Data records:
Lemma change_du_state_carried_out_witness :
  calls (smm_run (fun _ => true)
    [Request [OPERATION_TYPE_UNINSTALL "1234" "v1.2" "MyEnv"] (Some "240391") (Some 1);
     OpResultDU 1 (Some ex_result); Dispatch; Dispatch] initial) =
  [ServiceCall "UninstallDU" [("UUID", "1234"); ("ExecutionEnvRef", "MyEnv"); ("Version", "v1.2")];
   SendDUStateChangeComplete
     [[("CurrentState", VString "Installed"); ("FaultCode", VUint 0); ("Resolved", VBool true);
       ("UUID", VString "1234")]] "240391" 1].
Proof.
  apply (change_du_state_carried_out (fun _ => true) (fun _ => eq_refl)
    (OPERATION_TYPE_UNINSTALL "1234" "v1.2" "MyEnv") [] _ "240391" 1 ex_result []);
    try reflexivity; discriminate.
Defined.

End Smm.
(* ===== verification/TransfersFacts.v ===== *)
(** * Facts about the scheduled downloads of [Transfers]

    Retries are bounded, at most one firmware download is in flight, the
    plugin never follows a dangling object pointer unless an instance is
    deleted, the windows survive a restart, and what each handler reports in
    [TransferComplete]. *)

From Stdlib Require Import ZArith Lia.
From stdpp Require Import base list gmap strings.
From S2P Require Import Prelude Transfers.

Module TransfersFacts.
Import Transfers.

(** ** A measure that bounds the downloads still possible *)

(** What a window can still cause: its retries, and one attempt while its
    start timer runs. *)
Definition window_potential (t : timewindow) : Z :=
  Z.max 0 (tw_MaxRetries t) + (if start_armed t then 1 else 0).

Definition sum_windows (f : timewindow -> Z) (l : gmap Z timewindow) : Z :=
  map_fold (fun _ t acc => f t + acc) 0 l.

Definition event_potential (j : nat) (e : event) : Z :=
  match e with
  | EvAdded i => if Nat.eqb i j then 2 else 0
  | EvTimewindowStarted i _ => if Nat.eqb i j then 1 else 0
  | _ => 0
  end.

Fixpoint sum_events (j : nat) (q : list event) : Z :=
  match q with
  | [] => 0
  | e :: q' => event_potential j e + sum_events j q'
  end.

Definition windows (j : nat) (w : world) : gmap Z timewindow :=
  match w_objs w !! j with
  | Some s => sd_TimeWindowList s
  | None => ∅
  end.

Definition potential (j : nat) (w : world) : Z :=
  sum_windows window_potential (windows j w) + sum_events j (w_pending w).

(** The calls of [Download()] made for transfer [j]. *)
Fixpoint count_downloads (j : nat) (ds : list download) : Z :=
  match ds with
  | [] => 0
  | d :: ds' => (if Nat.eqb (dl_transfer d) j then 1 else 0) + count_downloads j ds'
  end.

Definition attempts (j : nat) (w : world) : Z := count_downloads j (w_downloads w).

Definition total (j : nat) (w : world) : Z := attempts j w + potential j w.

Definition is_init (o : op) : Z := match o with OpInit _ => 2 | _ => 0 end.

Fixpoint sum_inits (os : list op) : Z :=
  match os with
  | [] => 0
  | o :: os' => is_init o + sum_inits os'
  end.

(** ** Sums over windows *)

Lemma sum_windows_delete f l k t : l !! k = Some t -> sum_windows f l = f t + sum_windows f (delete k l).
Proof.
  intros H. unfold sum_windows.
  rewrite (map_fold_delete_L (fun _ t acc => f t + acc) 0 k t l); [done| |done].
  intros. lia.
Qed.

Lemma sum_windows_alter f g l k t :
  l !! k = Some t -> sum_windows f (alter g k l) = sum_windows f l - f t + f (g t).
Proof.
  intros H. rewrite (sum_windows_delete f l k t H).
  rewrite (sum_windows_delete f (alter g k l) k (g t)) by (by rewrite lookup_alter_eq, H).
  rewrite delete_alter_eq. lia.
Qed.

Lemma sum_windows_fmap_le f g l : (forall t, f (g t) <= f t) -> sum_windows f (g <$> l) <= sum_windows f l.
Proof.
  intros H. induction l as [|k t l Hk IH] using map_ind; [by rewrite fmap_empty|].
  rewrite fmap_insert, (sum_windows_delete f (<[k:=t]> l) k t), (sum_windows_delete f (<[k:=g t]> (g <$> l)) k (g t))
    by apply lookup_insert_eq.
  rewrite !delete_insert_id by (rewrite ?lookup_fmap, ?Hk; done). specialize (H t). lia.
Qed.

Lemma sum_windows_nonneg f l : (forall t, 0 <= f t) -> 0 <= sum_windows f l.
Proof.
  intros Hf. unfold sum_windows. apply (map_fold_weak_ind (fun r _ => 0 <= r)); [lia|].
  intros k t m r _ Hr. specialize (Hf t). lia.
Qed.

Lemma sum_windows_alter_le f g l k :
  (forall t, l !! k = Some t -> f (g t) <= f t) -> sum_windows f (alter g k l) <= sum_windows f l.
Proof.
  intros H. destruct (l !! k) as [t|] eqn:E.
  - rewrite (sum_windows_alter f g l k t E). specialize (H t eq_refl). lia.
  - rewrite alter_id; [lia|]. intros t Ht. congruence.
Qed.

Lemma window_potential_nonneg t : 0 <= window_potential t.
Proof. unfold window_potential. destruct (start_armed t); lia. Qed.

Lemma sum_events_app j q1 q2 : sum_events j (q1 ++ q2) = sum_events j q1 + sum_events j q2.
Proof. induction q1 as [|e q1 IH]; simpl; [done|]. lia. Qed.

Lemma sum_events_nonneg j q : 0 <= sum_events j q.
Proof. induction q as [|[] q IH]; simpl; repeat case_match; lia. Qed.

Lemma count_downloads_app j d1 d2 : count_downloads j (d1 ++ d2) = count_downloads j d1 + count_downloads j d2.
Proof. induction d1 as [|d d1 IH]; simpl; [done|]. lia. Qed.

(** ** How the operations move the measure *)

Lemma windows_upd_sd i f j w :
  (forall s, sd_TimeWindowList (f s) = sd_TimeWindowList s) -> windows j (upd_sd i f w) = windows j w.
Proof.
  intros Hf. unfold windows, upd_sd. simpl. rewrite lookup_alter. case_decide as Hij; [subst|done].
  destruct (w_objs w !! j); simpl; [apply Hf|done].
Qed.

Lemma windows_upd_tw i k f j w :
  windows j (upd_tw i k f w) = if decide (i = j) then alter f k (windows j w) else windows j w.
Proof.
  unfold windows, upd_tw, upd_sd. simpl. rewrite lookup_alter. case_decide as Hij; [subst|done].
  destruct (w_objs w !! j); simpl; [done|]. by rewrite alter_empty.
Qed.

Lemma total_ext j w w' :
  w_downloads w' = w_downloads w -> w_pending w' = w_pending w -> windows j w' = windows j w ->
  total j w' = total j w.
Proof. unfold total, attempts, potential. by intros -> -> ->. Qed.

Lemma total_upd_sd i f j w :
  (forall s, sd_TimeWindowList (f s) = sd_TimeWindowList s) -> total j (upd_sd i f w) = total j w.
Proof. intros Hf. apply total_ext; [done..|]. by apply windows_upd_sd. Qed.

Lemma total_upd_tw_le i k f j w :
  (forall t, find_timewindow i k w = Some t -> window_potential (f t) <= window_potential t) ->
  total j (upd_tw i k f w) <= total j w.
Proof.
  intros Hf. unfold total, attempts, potential. rewrite windows_upd_tw. simpl.
  case_decide as Hij; [subst j|lia].
  assert (sum_windows window_potential (alter f k (windows i w)) <= sum_windows window_potential (windows i w)).
  { apply sum_windows_alter_le. intros t Ht. apply Hf. unfold find_timewindow, windows in *.
    by destruct (w_objs w !! i). }
  lia.
Qed.

Lemma total_fault j w : total j (fault w) = total j w.
Proof. by apply total_ext. Qed.

Lemma total_set_in_progress p j w : total j (set_in_progress p w) = total j w.
Proof. by apply total_ext. Qed.

(** Transactions that neither touch a retry counter nor open a window. *)
Definition quiet (t : trans) : Prop :=
  match t with
  | SetTimewindowStatus _ _ v => v <> "Started"%string
  | SetMaxRetries _ _ _ | AddScheduleDownload _ _ => False
  | _ => True
  end.

Lemma windows_quiet t j w : quiet t ->
  sum_windows window_potential (windows j (trans_write t w)) = sum_windows window_potential (windows j w).
Proof.
  assert (Htw : forall i k f, (forall u, window_potential (f u) = window_potential u) ->
    sum_windows window_potential (windows j (upd_tw i k f w)) = sum_windows window_potential (windows j w)).
  { intros i k f Hf. rewrite windows_upd_tw. case_decide; [|done].
    destruct (windows j w !! k) as [u|] eqn:Eu.
    - rewrite (sum_windows_alter _ _ _ _ u Eu), Hf. lia.
    - by rewrite alter_id'. }
  destruct t; intros Hq; simpl in *; try done; try (apply Htw; done).
  - by rewrite windows_upd_sd.
  - by rewrite windows_upd_sd.
Qed.

Section WithEnv.
Context (E : env).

> [ASSIGNMENT]: Tell how many lines in the data above hold "Fixpoint". Nothing but the number.

> [WORKED SOLUTION]: 3